Algoritmo vs pasión: ¿son confiables las probabilidades de ganar el Mundial según la big data?

A pocas semanas de que ruede el balón en Norteamérica, los modelos predictivos y la inteligencia artificial ya dictaron sentencia sobre quiénes levantarán la Copa del Mundo 2026. ¿El problema? Las máquinas parecen haber olvidado que el fútbol no se juega en una hoja de cálculo, sino en la cancha.

La ciencia de datos ha revolucionado el deporte. Hoy, empresas especializadas como DataFactory procesan millones de variables (rendimiento reciente, historial, valor de mercado, lesiones y estadísticas individuales) para predecir el futuro. Sin embargo, su más reciente informe de probabilidades para el Mundial 2026 ha levantado más de una ceja en América Latina.

Según el informe, el podio es exclusivamente europeo: España lidera la tabla como máxima favorita, escoltada por Francia (11,5%) e Inglaterra (10%). ¿Y el actual campeón del mundo y bicampeón de América? Argentina aparece relegada al cuarto lugar con un 9,8%, seguida por un Brasil castigado en la quinta posición (8,7%).

La gran pregunta es ineludible: ¿están las matemáticas subestimando el poderío sudamericano?

Probabilidades de ganar el mundial según Datafactory
Ranking según informe estadístico de la empresa DataFactory.

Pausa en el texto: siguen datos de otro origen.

Definition set_search_pointer (gid : string) (d : db) : db :=
  set_publication {| current_generation_id := current_generation_id (publication d);
                     current_release_commit_oid := current_release_commit_oid (publication d);
                     current_search_generation_id := Some gid |} d.
Definition current_search_pointer (d : db) : option string :=
  current_search_generation_id (publication d).

(** ** The authoritative activation *)

Definition model_ready (gid : string) (d : db) (req : string * json) : bool :=
  match read_model_status d !! (gid, req.1) with
  | Some (st, digest) => String.eqb st "ready" && json_eqb (JStr digest) req.2
  | None => false
  end.

(** [UPDATE publication SET ... WHERE id=1 AND current_generation_id IS/= expected]: the new
    row and the number of rows changed. *)
Definition move_pointer (gid oid : string) (expected : option string) (d : db) : db * nat :=
  if bool_decide (current_generation_id (publication d) = expected)
  then (set_publication {| current_generation_id := Some gid;
                           current_release_commit_oid := Some oid;
                           current_search_generation_id := current_search_generation_id (publication d) |} d, 1)
  else (d, 0).
Lemma sync_spec s s' r :
  sync_release_ref s = (s', r) ->
  control s' = control s /\ keeps_mirror s s' /\ (r = Ok tt -> release_mirrored s') /\
  (r = Ok tt \/ r = Err MirrorError).
Proof using GL RL.
  unfold sync_release_ref, mbind, st_bind, st_gets. cbn beta iota.
  destruct (current_release_oid (control s)) as [oid|] eqn:Eo.
  2: { intros [= <- <-]. split; [done|]. split; [reflexivity|]. split; [|by left]. intros _ oid. congruence. }
  destruct (str_nonempty oid) eqn:En.
  2: { intros [= <- <-]. split; [done|]. split; [reflexivity|]. split; [|by left]. intros _ oid' Ho Hne. rewrite Eo in Ho. injection Ho as <-.
       apply negb_false_iff, String.eqb_eq in En. done. }
  unfold anchor. destruct (anchor_law current_release_ref oid (local s)) as (g & -> & _ & Href & Hothers). cbn [map_err].
  intros Hp. destruct (push_spec _ _ _ _ _ Hp) as (Hl & Hc & Hr & _). split; [by rewrite Hc|]. split; [|split].
  - etrans; [|eapply push_keeps; exact Hp]. intros gid Hm. unfold mirrored in *. cbn [local remote] in *.
    rewrite Hothers; [done|]. apply generation_not_current.
  - intros ->. intros oid' Ho _. rewrite Hc in Ho. cbn [control] in Ho. rewrite Eo in Ho. injection Ho as <-.
    destruct Hr as [[_ Hr]|[=]]. rewrite Hr. cbn [local]. done.
  - destruct Hr as [[-> _]| ->]; auto.
Qed.

Definition is_mirror_event (e : Z * string * string) : Prop := e.1.2 = "release_mirror_requested".

(** One pending event: mirrored and marked, or the push failed and nothing was marked. *)
Lemma relay_spec s s' r e rest :
  StronglySorted Z.lt (ob_event_id <$> outbox (control s)) -> pending_outbox (control s) = e :: rest ->
  relay e s = (s', r) ->
  keeps_mirror s s' /\
  (r = Ok tt /\ control s' = mark_outbox_processed e.1.1 (control s) /\
     (is_mirror_event e -> mirrored s' e.2 /\ release_mirrored s') \/
   r = Err MirrorError /\ control s' = control s).
Proof using GL RL.
  intros Hs Hp. destruct e as [[i ty] gid]. cbn [fst snd is_mirror_event]. unfold relay.
  destruct (String.eqb_spec ty "release_mirror_requested") as [->|Hty].
  - unfold mbind, st_bind. unfold push_generation. destruct (_push (generation_ref gid) false s) as [s1 [[]|e]] eqn:E1.
    2: { intros [= <- <-]. destruct (push_spec _ _ _ _ _ E1) as (_ & Hc & [[[=] _]|[= ->]] & _). split; [by eapply push_keeps|]. by right. }
    pose proof (push_keeps _ _ _ _ _ E1) as Hk1. destruct (push_spec _ _ _ _ _ E1) as (Hl1 & Hc1 & [[_ Hr1]|[=]] & _).
    destruct (sync_release_ref s1) as [s2 [[]|e]] eqn:E2; destruct (sync_spec _ _ _ E2) as (Hc2 & Hk2 & Hrel & Hok).
    2: { intros [= <- <-]. split; [by etrans|]. right. split; [by destruct Hok as [[=]|[= ->]]|congruence]. }
    unfold st_modify. intros [= <- <-]. split; [intros gid' Hm; by apply Hk2, Hk1|]. left. split; [done|].
    split; [cbn; by rewrite Hc2, Hc1|]. intros _. split.
    + assert (Hm1 : mirrored s1 gid) by (unfold mirrored; rewrite Hl1; done). exact (Hk2 _ Hm1).
    + intros oid. cbn [control mark remote]. apply (Hrel eq_refl).
  - cbn [mbind]. unfold mbind, st_bind, mret, st_ret, st_modify. intros [= <- <-]. split; [intros gid' Hm; exact Hm|]. left.
    split; [done|]. split; [done|]. intros [=]. done.
Qed.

El sesgo estadístico: por qué los números suelen inclinarse hacia Europa

Es importante destacar que consultoras como DataFactory realizan un trabajo de recopilación y análisis estadístico de altísimo nivel, cruzando miles de variables complejas para construir sus proyecciones. Sin embargo, más allá de la metodología privada de cada empresa, los modelos predictivos globales aplicados al fútbol suelen enfrentarse a un fenómeno estructural que, naturalmente, favorece a las selecciones del Viejo Continente:

  • El volumen de competencia de alto nivel: la estructura del calendario europeo (con torneos como la Nations League y la Eurocopa) hace que sus selecciones jueguen constantemente partidos oficiales entre equipos de la parte alta del ranking. En la estadística pura, este volumen de encuentros suma métricas que muchas veces opacan a las durísimas, pero menos frecuentes, batallas de las eliminatorias sudamericanas.
  • El peso del valor de mercado: aunque cada modelo lo pondera de manera distinta, el valor económico de las plantillas suele ser una variable inevitable en la big data. Al concentrarse el dinero en las principales ligas europeas, selecciones como Inglaterra o Francia cuentan con tasaciones que elevan sus probabilidades matemáticas frente a equipos con figuras más veteranas o de ligas periféricas.
  • La penalización por transición: los modelos matemáticos se alimentan fuertemente del rendimiento reciente. El quinto lugar de Brasil es un claro reflejo de esto: la estadística pura lee los tropiezos del último año y ajusta las probabilidades a la baja. Es una lectura impecable desde los números, aunque en la práctica choque con la jerarquía histórica de la camiseta verdeamarela.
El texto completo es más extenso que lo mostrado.